Départ de la 3ème étape de la Solitaire du Figaro – Eric Bompard cachemire

Après 4 jours à Roscoff, les 38 concurrents de La Solitaire du Figaro – Eric Bompard cachemire se sont élancés à 15h00, pour la troisième et avant dernière étape de l’épreuve.
Dans un vent de nord-est d’une quinzaine de nœuds, le Figaro Safran-Guy Cotten a mis le cap vers Les Sables d’Olonne.
Entre navigation côtière le long de la Bretagne et course au large dans le golfe de Gascogne, les 505 milles (926km) de cette étape se joueront au portant, au travers et au près et dans un vent évoluant de 5 à 20 nœuds.
Des difficultés et des conditions variées, voici le challenge que Gwénolé Gahinet est prêt à relever ! Actuellement 16ème au classement général et 2ème bizuth, le skipper de Safran-Guy Cotten a une seule envie : marquer le coup et courir une belle étape !

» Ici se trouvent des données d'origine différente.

(** * FnOS UI Mods: the file-patching engine of [server.js]

    A shallow embedding of the backup manager ([ensureBackup],
    [restoreOriginal]) and of the content patcher ([readTextFromPath],
    [injectBlock], [injectCode]) of [app/server/server.js], with the
    properties of the patch cycle proved over it.

    Modelling conventions.
    - Text is a [string]; one [ascii] stands for one character of the decoded
      text, so texts range over 256 characters.  The markers and the
      delimiters written by the server are ASCII.  The messages of the
      server are kept as the bytes of their UTF-8 encoding.
    - The file system is a finite map from (canonical) path strings to nodes;
      a node is a regular file with its content and permission bits, or a
      directory.  Symbolic links, hard links, parent directories and access
      rights of the server process are not modelled: every existing node can
      be read and written, and a file can be created at every path.
    - An [async] function is a computation in a state-and-exception monad over
      the file system: a thrown error keeps the writes made before it.  One
      call runs at a time.
    - What the source draws from its environment is a parameter: the scratch
      file names of [injectBlock], and the file-creation mask of the
      process. *)

From Stdlib Require Import ZArith Ascii String List Bool Lia.
From stdpp Require Import base option gmap strings list fin_maps.
Definition set_quality_tier (v : option Tier) : Row -> Row :=
  with_scores (fun s =>
    {| vintage_score := vintage_score s;
       retirement_ratio_score := retirement_ratio_score s;
       project_type_score := project_type_score s;
       transparency_score := transparency_score s;
       additionality_score := additionality_score s;
       governance_score := governance_score s;
       cqi := cqi s; quality_tier := v |}).

Definition set_flags (v : list string) : Row -> Row :=
  with_flagging (fun g =>
    {| flags := v; flag_count := flag_count g; max_severity := max_severity g |}).

Definition set_flag_count (v : Z) : Row -> Row :=
  with_flagging (fun g =>
    {| flags := flags g; flag_count := v; max_severity := max_severity g |}).

Definition set_max_severity (v : string) : Row -> Row :=
  with_flagging (fun g =>
    {| flags := flags g; flag_count := flag_count g; max_severity := v |}).

(** ** Column access *)

(** [c in df.columns], [c in row] *)
Definition has_column (cols : list string) (c : string) : bool :=
  existsb (String.eqb c) cols.

(** [row.get(c)]: the cell, or None when the row has no such label. *)
Definition row_get {A : Type} (cols : list string) (c : string) (cell : option A)
  : option A :=
  if has_column cols c then cell else None.

(** [row.get(c, 0)] *)
Definition row_get_or_0 (cols : list string) (c : string) (cell : float) : float :=
  if has_column cols c then cell else fl 0.

(** [df[c]] as a right-hand side. *)
Definition getitem {A : Type} (df : DataFrame) (c : string) (cell : Row -> A)
  : result (list A) :=
  if has_column (columns df) c then Ok (map cell (rows df)) else Raise (KeyError c).

Definition add_column (c : string) (cols : list string) : list string :=
  if has_column cols c then cols else (cols ++ [c])%list.

(** [df[c] = values] *)
Definition setitem {A : Type} (df : DataFrame) (c : string)
  (set : A -> Row -> Row) (values : list A) : DataFrame :=
  {| columns := add_column c (columns df);
     rows := map2 set values (rows df);
     project_type_dtype := project_type_dtype df |}.

(** [s.str] on the project_type column: the accessor exists on a column of
    text only. *)
Definition str_accessor (df : DataFrame) (c : list (option string))
  : result (list (option string)) :=
  match project_type_dtype df with
  | dtype_object => Ok c
  | dtype_float64 => Raise AttributeError
  end.

(** [df.apply(f, axis=1)] *)
Definition apply_rows {A : Type} (df : DataFrame)
  (f : list string -> Row -> result A) : result (list A) :=
  mapM (f (columns df)) (rows df).

(* ------------------------------------------------------------------ *)
(** * scorer.py                                                         *)
(* ------------------------------------------------------------------ *)

Definition HIGH_RISK_TYPES : list string :=
  [ "REDD+";
    "Avoided Deforestation";
    "Avoided Unplanned Deforestation and Degradation" ]%string.

Definition MEDIUM_RISK_TYPES : list string :=
  [ "Improved Forest Management";
    "Agriculture Forestry and Other Land Use";
    "Afforestation/Reforestation" ]%string.

Definition COUNTRY_GOVERNANCE_SCORE : list (string * Q) :=
  [ ("Brazil", 0.55); ("Indonesia", 0.50); ("Peru", 0.60); ("Colombia", 0.55);
    ("Mexico", 0.60); ("Kenya", 0.50); ("Tanzania", 0.45); ("Cambodia", 0.40);
    ("India", 0.55); ("China", 0.50); ("Vietnam", 0.45); ("Madagascar", 0.35);
    ("Democratic Republic of the Congo", 0.25); ("Uganda", 0.40);
    ("Chile", 0.75); ("Costa Rica", 0.75); ("Uruguay", 0.75);
    ("Ghana", 0.55); ("Senegal", 0.55); ("Rwanda", 0.60);
    ("United States", 0.85); ("Canada", 0.85); ("Australia", 0.85);
    ("Germany", 0.90); ("Sweden", 0.90) ]%string.

Definition DEFAULT_GOVERNANCE_SCORE : Q := 0.50.

(** [d.get(key, default)] on a dict kept as an association list. *)
Fixpoint dict_get {V : Type} (d : list (string * V)) (key : string) (default : V) : V :=
  match d with
  | [] => default
  | (k, v) :: t => if String.eqb key k then v else dict_get t key default
  end.

Definition WEIGHTS : list (string * Q) :=
  [ ("vintage_score", 0.20);
    ("retirement_ratio_score", 0.20);
    ("project_type_score", 0.20);
    ("transparency_score", 0.15);
    ("additionality_score", 0.15);
    ("governance_score", 0.10) ]%string.

(** ** Dimension scoring methods *)

Definition _vintage_score (cols : list string) (row : Row)
  (reference_date : Timestamp) : result float :=
  match row_get cols "registration_date" (registration_date (project row)) with
  | None => Ok (fl 50)
  | Some reg_date =>
      age_years <-
        py_div (fl (inject_Z (timedelta_days reference_date reg_date))) (fl 365.25) ;;
      if (age_years <=? fl 3)%fl then Ok (fl 100)
      else if (age_years <=? fl 8)%fl then
        Ok (fl 100 - (age_years - fl 3) * fl 6)%fl
      else if (age_years <=? fl 12)%fl then
        Ok (fl 70 - (age_years - fl 8) * fl 10)%fl
      else
        Ok (py_max (fl 10) (fl 30 - (age_years - fl 12) * fl 5)%fl)
  end.

Definition _retirement_ratio_score (cols : list string) (row : Row) : result float :=
  let issued := row_get_or_0 cols "total_issued" (total_issued (project row)) in
  let retired := row_get_or_0 cols "total_retired" (total_retired (project row)) in
  if (issued <=? fl 0)%fl then Ok (fl 50)
  else
    ratio <- py_div retired issued ;;
    if (ratio >=? fl 0.80)%fl then Ok (fl 100)
    else if (ratio >=? fl 0.50)%fl then
      Ok (fl 60 + (ratio - fl 0.50) * fl 200)%fl
    else if (ratio >=? fl 0.20)%fl then
      Ok (fl 30 + (ratio - fl 0.20) * fl 100)%fl
    else if (ratio >=? fl 0.05)%fl then
      Ok (fl 10 + (ratio - fl 0.05) * fl 133)%fl
    else
      Ok (py_max (fl 0) (ratio * fl 200)%fl).

Definition _project_type_score (project_type : option string) : float :=
  match project_type with
  | None => fl 50
  | Some s =>
      let pt := strip s in
      if existsb (fun ht => contains (lower ht) (lower pt)) HIGH_RISK_TYPES then fl 30
      else if existsb (fun mt => contains (lower mt) (lower pt)) MEDIUM_RISK_TYPES
      then fl 60
      else fl 85
  end.

(** [f in row and not pd.isna(row.get(f)) and row.get(f) != 0] for a text or
    date cell, which never equals 0. *)
Definition populated_cell {A : Type} (cols : list string) (f : string)
  (cell : option A) : bool :=
  has_column cols f &&
  match row_get cols f cell with Some _ => true | None => false end.

(** The same test for a numeric cell. *)
Definition populated_number (cols : list string) (f : string) (cell : float) : bool :=
  has_column cols f &&
  match row_get cols f cell with Some _ => true | None => false end &&
  (row_get cols f cell !=? fl 0)%fl.

Definition count_true (l : list bool) : Z :=
  fold_right (fun (b : bool) (n : Z) => if b then (n + 1)%Z else n) 0%Z l.

Definition _transparency_score (cols : list string) (row : Row) : result float :=
  let p := project row in
  let scored_fields :=
    [ populated_cell cols "proponent" (proponent p);
      populated_cell cols "region" (region p);
      populated_cell cols "crediting_period_start" (crediting_period_start p);
      populated_cell cols "crediting_period_end" (crediting_period_end p);
      populated_number cols "estimated_annual_reductions"
        (estimated_annual_reductions p);
      populated_number cols "total_buffer_pool" (total_buffer_pool p) ] in
  let populated := count_true scored_fields in
  frac <- py_div (fl (inject_Z populated))
                 (fl (inject_Z (Z.of_nat (List.length scored_fields)))) ;;
  Ok (f_round (frac * fl 100)%fl 1).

FIGARO - SAFRAN GUY COTTEN 2014 - BI
Nuit blanche en perspective

A mi-parcours de la 45ème édition de La Solitaire du Figaro, les quatre jours de repos à Roscoff ont fait beaucoup de bien au skipper de Safran-Guy Cotten qui a pris le départ, ce dimanche d’une étape de 505 milles complexe et sollicitante vers Les Sables d’Olonne. Gestion des courants et des marées, navigation au ras des cailloux : les vingt-quatre premières heures de course le long des côtes bretonnes ne sera pas propice au repos et demandera une vigilance de tous les instants. « Pour le départ, nous aurons un vent thermique de 15 à 20 nœuds, ce sera plus sportif que sur les deux précédentes étapes. Après le parcours côtier de huit milles, nous naviguerons rapidement sous spi. Dès l’île de Batz, cela va être stratégique, c’est une entrée en matière très intéressante », confie Gwénolé peu avant 13h00 au moment de quitter Roscoff. S’il connaît peu la navigation en « rase cailloux », le skipper de Safran-Guy Cotten se disait impatient de découvrir ces nouveaux paramètres. « Aujourd’hui il va falloir longer les cailloux pour ne pas subir le contre-courant. Je vais devoir être observateur et opportuniste. Les placements vont être très importants. Cela va se jouer à quelques mètres près avec toujours le stress de ne pas taper sur un rocher. Cette part d’inconnu me plait beaucoup, j’ai bien préparé mes waypoints pour me concentrer sur la marche du bateau »,  précise Gwénolé. 

Enfin du portant !

Trente-huit spinnakers de toutes les couleurs le long des côtes et des îles bretonnes annoncent un spectacle magique ! Emmenée par un vent de nord-est de 17 à 20 nœuds, la flotte devrait progresser rapidement au portant pendant les premières heures de course avant que celui-ci ne s’essouffle un peu cette nuit au niveau du raz de Sein. « Au portant, le bateau est plus à plat et la navigation demeure relativement confortable même si cela va être un peu sportif au départ. Depuis la Transat AG2R où nous avons fait de longues journées sous spi,  je suis très à l’aise dans ces conditions. Cela me va très bien » se réjouit le skipper de Safran-Guy Cotten.

Changement de rythme après Belle-Ile

Dès demain lundi, à la mi-journée, le vent devrait mollir significativement, notamment à l’arrière de la flotte, les écarts entre les leaders et les derniers pourraient ainsi se creuser. D’où l’importance de garder de la lucidité sur la première partie du parcours pour entamer, dans le bon groupe, un deuxième acte au large dans le golfe de Gascogne. « A Belle-Ile, il faudra probablement jouer avec les effets du vent thermique. Il y aura une zone de transition avec un vent qui va passer au nord-ouest tandis que nous mettrons le cap au large vers la bouée ODAS située à environ 150 milles dans le Sud-Ouest de Belle-Ile », explique Gwénolé. Ensuite, c’est au travers puis au près que se poursuivra le marathon vers Les Sables d’Olonne via la bouée BXA à 15 milles de l’entrée de l’estuaire de la Gironde.

es 38 skippers de La Solitaire du Figaro sont attendus entre mercredi soir et jeudi au petit matin aux Sables d’Olonne après trois jours et demi d’une étape très variée. Une course passionnante à vivre à terre, une épreuve longue et éreintante pour les skippers.